● **ASSIGNMENT**
Scan the records below for the line containing "Proof. vm_compute. reflexivity. Qed." and the line containing "an enabled owner". Copy both, plus every line between, exactly.

[Stored items]
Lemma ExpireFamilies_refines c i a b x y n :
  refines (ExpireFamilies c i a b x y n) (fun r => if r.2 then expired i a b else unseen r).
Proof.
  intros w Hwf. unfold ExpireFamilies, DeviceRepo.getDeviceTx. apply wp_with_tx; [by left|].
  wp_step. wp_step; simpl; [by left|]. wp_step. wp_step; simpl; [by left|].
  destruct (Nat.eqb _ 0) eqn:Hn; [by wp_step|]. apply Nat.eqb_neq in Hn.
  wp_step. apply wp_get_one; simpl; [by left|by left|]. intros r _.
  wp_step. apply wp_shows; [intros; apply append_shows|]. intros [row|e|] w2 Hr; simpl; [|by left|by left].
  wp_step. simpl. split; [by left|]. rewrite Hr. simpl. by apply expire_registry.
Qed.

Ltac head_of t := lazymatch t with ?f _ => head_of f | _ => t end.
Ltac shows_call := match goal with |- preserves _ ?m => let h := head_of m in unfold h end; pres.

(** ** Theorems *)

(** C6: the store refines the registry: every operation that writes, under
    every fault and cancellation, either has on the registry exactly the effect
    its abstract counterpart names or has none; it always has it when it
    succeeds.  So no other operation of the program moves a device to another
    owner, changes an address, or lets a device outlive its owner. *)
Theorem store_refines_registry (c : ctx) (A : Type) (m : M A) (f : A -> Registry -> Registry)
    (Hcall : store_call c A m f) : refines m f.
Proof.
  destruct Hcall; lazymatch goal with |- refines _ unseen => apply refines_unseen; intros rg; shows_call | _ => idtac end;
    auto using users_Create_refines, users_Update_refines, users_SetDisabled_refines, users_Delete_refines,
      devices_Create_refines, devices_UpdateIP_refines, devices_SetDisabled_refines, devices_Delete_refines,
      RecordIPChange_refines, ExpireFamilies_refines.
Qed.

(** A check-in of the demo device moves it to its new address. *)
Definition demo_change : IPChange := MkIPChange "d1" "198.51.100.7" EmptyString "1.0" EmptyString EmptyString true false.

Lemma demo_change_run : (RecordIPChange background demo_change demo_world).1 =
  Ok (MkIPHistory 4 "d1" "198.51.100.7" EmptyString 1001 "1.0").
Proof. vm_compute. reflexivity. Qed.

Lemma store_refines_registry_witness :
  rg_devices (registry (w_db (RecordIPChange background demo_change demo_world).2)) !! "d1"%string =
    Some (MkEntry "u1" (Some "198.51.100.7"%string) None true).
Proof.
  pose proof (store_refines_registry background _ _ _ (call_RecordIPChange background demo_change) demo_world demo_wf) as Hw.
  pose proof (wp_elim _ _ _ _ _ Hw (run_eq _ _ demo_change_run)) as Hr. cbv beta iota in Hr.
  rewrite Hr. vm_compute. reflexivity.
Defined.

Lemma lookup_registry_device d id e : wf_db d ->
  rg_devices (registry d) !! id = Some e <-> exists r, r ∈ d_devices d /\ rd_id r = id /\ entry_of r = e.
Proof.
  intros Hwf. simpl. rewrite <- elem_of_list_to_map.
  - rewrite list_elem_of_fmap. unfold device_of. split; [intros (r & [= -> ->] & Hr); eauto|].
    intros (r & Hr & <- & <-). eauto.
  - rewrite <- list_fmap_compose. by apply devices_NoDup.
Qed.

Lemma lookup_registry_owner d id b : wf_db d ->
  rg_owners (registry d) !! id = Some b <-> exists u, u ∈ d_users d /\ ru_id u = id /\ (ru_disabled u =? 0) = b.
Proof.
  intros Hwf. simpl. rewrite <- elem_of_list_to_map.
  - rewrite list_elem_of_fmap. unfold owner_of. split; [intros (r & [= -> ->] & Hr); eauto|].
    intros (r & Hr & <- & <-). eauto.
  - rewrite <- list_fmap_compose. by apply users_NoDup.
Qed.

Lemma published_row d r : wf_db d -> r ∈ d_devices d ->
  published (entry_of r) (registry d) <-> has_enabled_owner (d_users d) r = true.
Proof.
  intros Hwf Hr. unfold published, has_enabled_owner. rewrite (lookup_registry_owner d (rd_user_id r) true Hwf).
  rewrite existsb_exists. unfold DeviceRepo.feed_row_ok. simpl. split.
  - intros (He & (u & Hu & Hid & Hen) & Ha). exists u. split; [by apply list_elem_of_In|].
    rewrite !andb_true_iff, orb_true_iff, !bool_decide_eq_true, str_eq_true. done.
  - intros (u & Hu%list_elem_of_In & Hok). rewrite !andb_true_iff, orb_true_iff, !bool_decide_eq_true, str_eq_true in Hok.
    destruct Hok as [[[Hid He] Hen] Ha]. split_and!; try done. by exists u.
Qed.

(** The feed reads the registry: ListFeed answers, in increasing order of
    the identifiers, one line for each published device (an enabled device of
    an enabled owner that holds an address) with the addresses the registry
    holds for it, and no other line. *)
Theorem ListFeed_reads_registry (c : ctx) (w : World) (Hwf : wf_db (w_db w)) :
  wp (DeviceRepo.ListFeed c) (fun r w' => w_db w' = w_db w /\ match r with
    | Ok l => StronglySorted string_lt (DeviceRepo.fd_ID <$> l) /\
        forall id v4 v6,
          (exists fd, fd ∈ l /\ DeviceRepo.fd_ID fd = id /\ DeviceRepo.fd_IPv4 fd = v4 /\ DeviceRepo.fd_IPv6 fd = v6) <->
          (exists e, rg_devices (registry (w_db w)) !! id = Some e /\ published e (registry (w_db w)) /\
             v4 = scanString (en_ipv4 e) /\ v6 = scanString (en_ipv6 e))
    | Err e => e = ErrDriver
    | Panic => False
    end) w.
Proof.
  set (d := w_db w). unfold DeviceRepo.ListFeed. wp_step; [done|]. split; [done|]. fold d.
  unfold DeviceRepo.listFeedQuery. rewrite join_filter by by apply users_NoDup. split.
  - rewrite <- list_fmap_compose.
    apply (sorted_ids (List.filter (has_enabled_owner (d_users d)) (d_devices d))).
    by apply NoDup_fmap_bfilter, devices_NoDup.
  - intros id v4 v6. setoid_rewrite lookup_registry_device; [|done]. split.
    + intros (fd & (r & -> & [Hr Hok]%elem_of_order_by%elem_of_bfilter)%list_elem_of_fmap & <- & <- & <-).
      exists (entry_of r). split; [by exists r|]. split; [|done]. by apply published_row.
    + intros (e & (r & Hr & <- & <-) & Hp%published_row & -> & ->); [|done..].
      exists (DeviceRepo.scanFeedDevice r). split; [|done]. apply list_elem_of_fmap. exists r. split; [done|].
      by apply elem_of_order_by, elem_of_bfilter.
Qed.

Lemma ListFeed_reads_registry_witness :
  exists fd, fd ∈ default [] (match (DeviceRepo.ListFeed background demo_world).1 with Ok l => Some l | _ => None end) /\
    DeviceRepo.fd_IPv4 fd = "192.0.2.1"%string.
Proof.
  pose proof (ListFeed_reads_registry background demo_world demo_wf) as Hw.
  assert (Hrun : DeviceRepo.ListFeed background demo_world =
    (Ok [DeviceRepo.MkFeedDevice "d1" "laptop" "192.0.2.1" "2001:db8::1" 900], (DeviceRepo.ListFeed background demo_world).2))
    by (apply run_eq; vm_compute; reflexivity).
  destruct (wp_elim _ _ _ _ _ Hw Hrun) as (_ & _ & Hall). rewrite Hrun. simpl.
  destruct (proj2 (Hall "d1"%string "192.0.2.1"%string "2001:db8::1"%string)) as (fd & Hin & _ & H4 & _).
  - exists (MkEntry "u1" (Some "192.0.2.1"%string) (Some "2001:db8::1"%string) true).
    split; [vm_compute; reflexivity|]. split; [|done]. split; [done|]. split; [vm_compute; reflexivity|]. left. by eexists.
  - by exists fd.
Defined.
...
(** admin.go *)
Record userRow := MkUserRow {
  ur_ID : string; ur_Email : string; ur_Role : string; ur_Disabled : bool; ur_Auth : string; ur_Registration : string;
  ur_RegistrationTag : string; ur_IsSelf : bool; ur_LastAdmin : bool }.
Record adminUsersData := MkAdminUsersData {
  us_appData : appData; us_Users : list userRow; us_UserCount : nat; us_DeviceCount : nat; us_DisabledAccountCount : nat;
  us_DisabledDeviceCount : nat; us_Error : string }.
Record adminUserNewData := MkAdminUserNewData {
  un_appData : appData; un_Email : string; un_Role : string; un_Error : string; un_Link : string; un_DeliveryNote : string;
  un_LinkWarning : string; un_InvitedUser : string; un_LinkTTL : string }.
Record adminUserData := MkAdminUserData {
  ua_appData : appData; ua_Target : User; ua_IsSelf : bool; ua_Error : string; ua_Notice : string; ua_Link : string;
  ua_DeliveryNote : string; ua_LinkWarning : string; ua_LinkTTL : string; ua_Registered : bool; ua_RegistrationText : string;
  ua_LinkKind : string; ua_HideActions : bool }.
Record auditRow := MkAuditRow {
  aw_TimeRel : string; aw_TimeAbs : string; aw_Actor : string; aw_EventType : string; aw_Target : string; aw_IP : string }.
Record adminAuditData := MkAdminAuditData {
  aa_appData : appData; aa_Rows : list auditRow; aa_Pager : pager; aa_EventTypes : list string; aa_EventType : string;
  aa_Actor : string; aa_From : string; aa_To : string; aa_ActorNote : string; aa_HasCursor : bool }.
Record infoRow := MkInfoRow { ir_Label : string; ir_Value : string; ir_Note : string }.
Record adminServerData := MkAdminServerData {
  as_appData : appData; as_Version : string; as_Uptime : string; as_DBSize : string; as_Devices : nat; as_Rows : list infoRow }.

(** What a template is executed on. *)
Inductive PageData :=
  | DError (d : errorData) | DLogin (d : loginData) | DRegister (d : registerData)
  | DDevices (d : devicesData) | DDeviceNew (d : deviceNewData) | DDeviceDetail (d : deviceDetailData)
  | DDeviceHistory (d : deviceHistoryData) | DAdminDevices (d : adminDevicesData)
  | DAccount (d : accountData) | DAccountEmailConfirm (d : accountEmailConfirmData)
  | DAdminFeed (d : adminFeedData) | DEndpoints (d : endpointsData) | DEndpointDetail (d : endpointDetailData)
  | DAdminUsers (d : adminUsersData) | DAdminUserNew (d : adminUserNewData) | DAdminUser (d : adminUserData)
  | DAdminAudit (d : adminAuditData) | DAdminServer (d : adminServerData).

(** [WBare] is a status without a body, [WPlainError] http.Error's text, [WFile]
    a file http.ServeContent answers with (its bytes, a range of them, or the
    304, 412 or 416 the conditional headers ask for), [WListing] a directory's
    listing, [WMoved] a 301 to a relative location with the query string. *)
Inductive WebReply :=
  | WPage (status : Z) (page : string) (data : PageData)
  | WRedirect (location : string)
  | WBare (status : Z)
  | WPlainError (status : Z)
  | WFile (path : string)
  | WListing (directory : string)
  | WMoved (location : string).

● **ANSWER TO THIS EXERCISE**
Proof. vm_compute. reflexivity. Qed.

Lemma store_refines_registry_witness :
  rg_devices (registry (w_db (RecordIPChange background demo_change demo_world).2)) !! "d1"%string =
    Some (MkEntry "u1" (Some "198.51.100.7"%string) None true).
Proof.
  pose proof (store_refines_registry background _ _ _ (call_RecordIPChange background demo_change) demo_world demo_wf) as Hw.
  pose proof (wp_elim _ _ _ _ _ Hw (run_eq _ _ demo_change_run)) as Hr. cbv beta iota in Hr.
  rewrite Hr. vm_compute. reflexivity.
Defined.

Lemma lookup_registry_device d id e : wf_db d ->
  rg_devices (registry d) !! id = Some e <-> exists r, r ∈ d_devices d /\ rd_id r = id /\ entry_of r = e.
Proof.
  intros Hwf. simpl. rewrite <- elem_of_list_to_map.
  - rewrite list_elem_of_fmap. unfold device_of. split; [intros (r & [= -> ->] & Hr); eauto|].
    intros (r & Hr & <- & <-). eauto.
  - rewrite <- list_fmap_compose. by apply devices_NoDup.
Qed.

Lemma lookup_registry_owner d id b : wf_db d ->
  rg_owners (registry d) !! id = Some b <-> exists u, u ∈ d_users d /\ ru_id u = id /\ (ru_disabled u =? 0) = b.
Proof.
  intros Hwf. simpl. rewrite <- elem_of_list_to_map.
  - rewrite list_elem_of_fmap. unfold owner_of. split; [intros (r & [= -> ->] & Hr); eauto|].
    intros (r & Hr & <- & <-). eauto.
  - rewrite <- list_fmap_compose. by apply users_NoDup.
Qed.

Lemma published_row d r : wf_db d -> r ∈ d_devices d ->
  published (entry_of r) (registry d) <-> has_enabled_owner (d_users d) r = true.
Proof.
  intros Hwf Hr. unfold published, has_enabled_owner. rewrite (lookup_registry_owner d (rd_user_id r) true Hwf).
  rewrite existsb_exists. unfold DeviceRepo.feed_row_ok. simpl. split.
  - intros (He & (u & Hu & Hid & Hen) & Ha). exists u. split; [by apply list_elem_of_In|].
    rewrite !andb_true_iff, orb_true_iff, !bool_decide_eq_true, str_eq_true. done.
  - intros (u & Hu%list_elem_of_In & Hok). rewrite !andb_true_iff, orb_true_iff, !bool_decide_eq_true, str_eq_true in Hok.
    destruct Hok as [[[Hid He] Hen] Ha]. split_and!; try done. by exists u.
Qed.

(** The feed reads the registry: ListFeed answers, in increasing order of
    the identifiers, one line for each published device (an enabled device of
    an enabled owner that holds an address) with the addresses the registry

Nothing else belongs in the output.